WORK REQUEST ▸
The entries below contain a line with "cbn -[js_includes] in *." and a line with "destruct (m w) as [s' [e|a]] eqn:E;". Retype exactly everything from the first down to the second, both included, and nothing else.

DATASET RECORDS START

Lemma se_total_iter {A} (f : A -> SE S unit) l :
  (forall x, In x l -> se_total (f x)) -> se_total (se_iter f l).
Proof.
  induction l as [|x l IH]; intros Hf; simpl; [apply se_total_ret|].
  apply se_total_bind; [apply Hf; left; reflexivity|]. intros _. apply IH. intros y Hy. apply Hf. right. exact Hy.
Qed.
(** Every value [m] returns, from any state, satisfies [Q]: the
    postcondition of the normal outcome. *)
Definition se_post {A} (Q : A -> Prop) (m : SE S A) : Prop :=
  forall s s' a, m s = (s', inr a) -> Q a.

Lemma se_post_ret {A} (Q : A -> Prop) a : Q a -> se_post Q (se_ret a).
Proof. intros Ha s s' b [= _ <-]. exact Ha. Qed.

Lemma se_post_throw {A} (Q : A -> Prop) msg : se_post Q (se_throw msg).
Proof. intros s s' b [=]. Qed.

Lemma se_post_bind {A B} (Q : B -> Prop) (m : SE S A) (f : A -> SE S B) :
  (forall a, se_post Q (f a)) -> se_post Q (se_bind m f).
Proof.
  intros Hf s s' b. unfold se_bind. destruct (m s) as [s1 [e|a]]; [intros [=]|]. apply Hf.
Qed.

(** Binding on a computation whose results satisfy [P]. *)
Lemma se_post_bind_post {A B} (P : A -> Prop) (Q : B -> Prop) (m : SE S A) (f : A -> SE S B) :
  se_post P m -> (forall a, P a -> se_post Q (f a)) -> se_post Q (se_bind m f).
Proof.
  intros Hm Hf s s' b. unfold se_bind. destruct (m s) as [s1 [e|a]] eqn:E; [intros [=]|].
  apply Hf. exact (Hm _ _ _ E).
Qed.

Lemma se_post_catch {A} (Q : A -> Prop) (m : SE S A) h :
  se_post Q m -> (forall e, se_post Q (h e)) -> se_post Q (se_catch m h).
Proof.
  intros Hm Hh s s' b. unfold se_catch. destruct (m s) as [s1 [e|a]] eqn:E; [apply Hh|].
  intros [= <- <-]. exact (Hm _ _ _ E).
Qed.
End Monad.

Create HintDb post discriminated.
#[export] Hint Resolve se_post_ret se_post_throw se_post_bind se_post_catch : post.

(** Proves a postcondition by following the binds, catches and branches
    of the computation down to its returns. *)
Ltac post_solve :=
  repeat first [ progress intros | apply se_post_throw | apply se_post_bind | apply se_post_catch
               | apply se_post_ret | case_match ]; try done.

Create HintDb total discriminated.
#[export] Hint Resolve se_total_ret se_total_modify se_total_bind se_total_catch : total.

Notation "'let!' x ':=' c1 'in' c2" := (se_bind c1 (fun x => c2))
  (at level 10, x name, c1 at level 100, c2 at level 200) : orch_scope.
Notation "c1 ';;!' c2" := (se_bind c1 (fun _ => c2))
  (at level 100, right associativity) : orch_scope.

(** ** JavaScript strings *)

(** [s.includes(sub)]: [sub] occurs in [s] at some position. *)
Fixpoint js_includes (s sub : string) : bool :=
  String.prefix sub s ||
  match s with
  | EmptyString => false
  | String _ s' => js_includes s' sub
  end.

(** The characters [String.prototype.trim] removes that an 8-bit string
    can hold: tab, line feed, vertical tab, form feed, carriage return,
    space and no-break space (U+00A0). *)
Definition is_js_ws (c : Ascii.ascii) : bool :=
  match Ascii.nat_of_ascii c with
  | 9 | 10 | 11 | 12 | 13 | 32 | 160 => true
  | _ => false
  end.

Fixpoint drop_ws (l : list Ascii.ascii) : list Ascii.ascii :=
  match l with
  | [] => []
  | c :: l' => if is_js_ws c then drop_ws l' else l
  end.

Lemma string_prefix_app p s : String.prefix p (p +:+ s) = true.
Proof. induction p as [|a p IH]; [by destruct s|]. change (String a p +:+ s) with (String a (p +:+ s)). cbn [String.prefix]. destruct (Ascii.ascii_dec a a) as [_|[]]; [exact IH|reflexivity]. Qed.

Lemma string_length_app s t : String.length (s +:+ t) = (String.length s + String.length t)%nat.
Proof. induction s as [|c s IH]; [done|]. change (String c s +:+ t) with (String c (s +:+ t)). cbn. by rewrite IH. Qed.

Lemma string_app_assoc s t u : ((s +:+ t) +:+ u = s +:+ (t +:+ u))%string.
Proof. induction s as [|c s IH]; [done|]. exact (f_equal (String c) IH). Qed.

Lemma list_ascii_of_string_app s t :
  String.list_ascii_of_string (s +:+ t) = String.list_ascii_of_string s ++ String.list_ascii_of_string t.
Proof. induction s as [|c s IH]; [done|]. exact (f_equal (cons c) IH). Qed.

Lemma substring_0_all s m : (String.length s <= m)%nat → String.substring 0 m s = s.
Proof. revert m. induction s as [|c s IH]; intros [|m] Hm; cbn in *; [done|done|lia|]. f_equal. apply IH. lia. Qed.

(** The text after a prefix: what [replace] keeps of the string. *)
Lemma substring_after_prefix p s m :
  (String.length s <= m)%nat → String.substring (String.length p) m (p +:+ s) = s.
Proof. induction p as [|a p IH]; intros Hm; simpl; [by apply substring_0_all|]. destruct m; by apply IH. Qed.

(** [s.trim()] *)
Definition js_trim (s : string) : string :=
  String.string_of_list_ascii
    (rev (drop_ws (rev (drop_ws (String.list_ascii_of_string s))))).

(** [s.toLowerCase()] on 8-bit strings: [A]-[Z] become [a]-[z]. *)
Definition ascii_lower (c : Ascii.ascii) : Ascii.ascii :=
  let n := Ascii.nat_of_ascii c in
  if (65 <=? n) && (n <=? 90) then Ascii.ascii_of_nat (n + 32) else c.

Fixpoint js_lower (s : string) : string :=
  match s with
  | EmptyString => EmptyString
  | String c s' => String (ascii_lower c) (js_lower s')
  end.

(** ** Ceiling division, as [Math.ceil(n / d)] on non-negative integers *)

Definition ceil_div (n d : nat) : nat := (n + (d - 1)) / d.

(** ** Tactics and hints *)

Ltac invc H := inversion H; subst; clear H.

Create HintDb orch discriminated.
Create Rewrite HintDb orch_rw.
#[export] Hint Rewrite @se_bind_ret_l @se_bind_throw @se_bind_assoc : orch_rw.

(** [se_run] unfolds the monad combinators and reduces the result. *)
Ltac se_run :=
  cbv [se_bind se_ret se_throw se_catch se_get se_put se_modify] in *;
  cbn -[js_includes] in *.

(** [se_step E] splits the first bind of a goal [se_bind m f w = ..]
    on the outcome of [m w], recorded in [E]. *)
Ltac se_step E :=
  match goal with
  | |- context [se_bind ?m ?f ?w] =>
      let s' := fresh "w" in let e := fresh "e" in let a := fresh "a" in
      destruct (m w) as [s' [e|a]] eqn:E;
      [rewrite (se_bind_inl m f w s' e E) | rewrite (se_bind_inr m f w s' a E); cbv beta]
  end.

(** ** Shared lemmas *)

Lemma prefix_refl s : String.prefix s s = true.
Proof. induction s as [|c s IH]; [reflexivity|]. simpl. by destruct (Ascii.ascii_dec c c). Qed.

Lemma prefix_app s t : String.prefix s (s ++ t)%string = true.
Proof. induction s as [|c s IH]; [by destruct t|]. simpl. by destruct (Ascii.ascii_dec c c). Qed.

Lemma js_includes_prefix s sub : String.prefix sub s = true -> js_includes s sub = true.
Proof. destruct s; simpl; intros ->; done. Qed.

Lemma js_includes_app_r s1 s2 sub :
  js_includes s2 sub = true -> js_includes (s1 ++ s2)%string sub = true.
Proof.
  induction s1 as [|c s1 IH]; simpl; [done|].
  intros H. rewrite (IH H). apply orb_true_r.
Qed.

Lemma prefix_extend sub s t :
  String.prefix sub s = true -> String.prefix sub (s ++ t)%string = true.
Proof.
  revert s. induction sub as [|c sub IH]; intros s H.
  - by destruct (s ++ t)%string.
  - destruct s as [|c0 s]; [discriminate|]. simpl in *.
    destruct (Ascii.ascii_dec c c0); [by apply IH|discriminate].
Qed.

Lemma js_includes_app_l s1 s2 sub :
  js_includes s1 sub = true -> js_includes (s1 ++ s2)%string sub = true.
Proof.
  induction s1 as [|c s1 IH]; simpl; intros H.
  - apply js_includes_prefix. rewrite orb_false_r in H.
    by apply (prefix_extend sub EmptyString s2).
  - apply orb_true_iff in H as [H|H]; apply orb_true_iff; [left|right].
    + by apply (prefix_extend sub (String c s1) s2).
    + by apply IH.
Qed.

(** A prefix of a string is included in any extension of it. *)
Lemma js_includes_head s t : js_includes (s ++ t)%string s = true.
Proof. apply js_includes_prefix, prefix_app. Qed.

Lemma ceil_div_pos n d : 0 < d -> 0 < n -> 0 < ceil_div n d.
Proof.
  intros Hd Hn. unfold ceil_div.
  apply Nat.div_str_pos. lia.
Qed.

Lemma ceil_div_upper n d : 0 < d -> n <= d * ceil_div n d.
Proof.
  intros Hd. unfold ceil_div.
  pose proof (Nat.div_mod_eq (n + (d - 1)) d).
  pose proof (Nat.mod_upper_bound (n + (d - 1)) d ltac:(lia)). lia.
Qed.

Lemma ceil_div_lower n d : 0 < d -> d * ceil_div n d < n + d.
Proof.
  intros Hd. unfold ceil_div.
  pose proof (Nat.div_mod_eq (n + (d - 1)) d). lia.
Qed.

#[export] Hint Resolve prefix_refl prefix_app js_includes_prefix js_includes_head : orch.
#[export] Hint Resolve js_includes_app_l js_includes_app_r : orch.

(** ** Tables keyed by their rows' ids

    A query [.eq('id', id)] on a table kept as a map from ids to rows
    reads the values of the map; when every row is stored under its
    own id, it finds at most the row at [id]. *)

Lemma filter_none {A} (P : A → Prop) `{∀ x, Decision (P x)} l :
  (∀ x, x ∈ l → ¬ P x) → filter P l = [].
Proof.
  induction l as [|x l IH]; intros Hl; [done|]. rewrite filter_cons, decide_False by (apply Hl; left).
  apply IH. intros y Hy. apply Hl. by right.
Qed.

Lemma first_true (P : nat → bool) i :
  P i = true → ∃ n, P n = true ∧ ∀ k, (k < n)%nat → P k = false.
Proof.
  revert P. induction i as [|i IH]; intros P Hi; [exists 0%nat; split; [done|lia]|].
  destruct (P 0%nat) eqn:H0; [exists 0%nat; split; [done|lia]|].
  destruct (IH (λ k, P (S k)) Hi) as (n & Hn & Hlt). exists (S n). split; [done|].
  intros [|k] Hk; [done|]. apply Hlt. lia.
Qed.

DATASET RECORDS END

OUTPUT OF THE EXERCISE ▸
  cbn -[js_includes] in *.

(** [se_step E] splits the first bind of a goal [se_bind m f w = ..]
    on the outcome of [m w], recorded in [E]. *)
Ltac se_step E :=
  match goal with
  | |- context [se_bind ?m ?f ?w] =>
      let s' := fresh "w" in let e := fresh "e" in let a := fresh "a" in
      destruct (m w) as [s' [e|a]] eqn:E;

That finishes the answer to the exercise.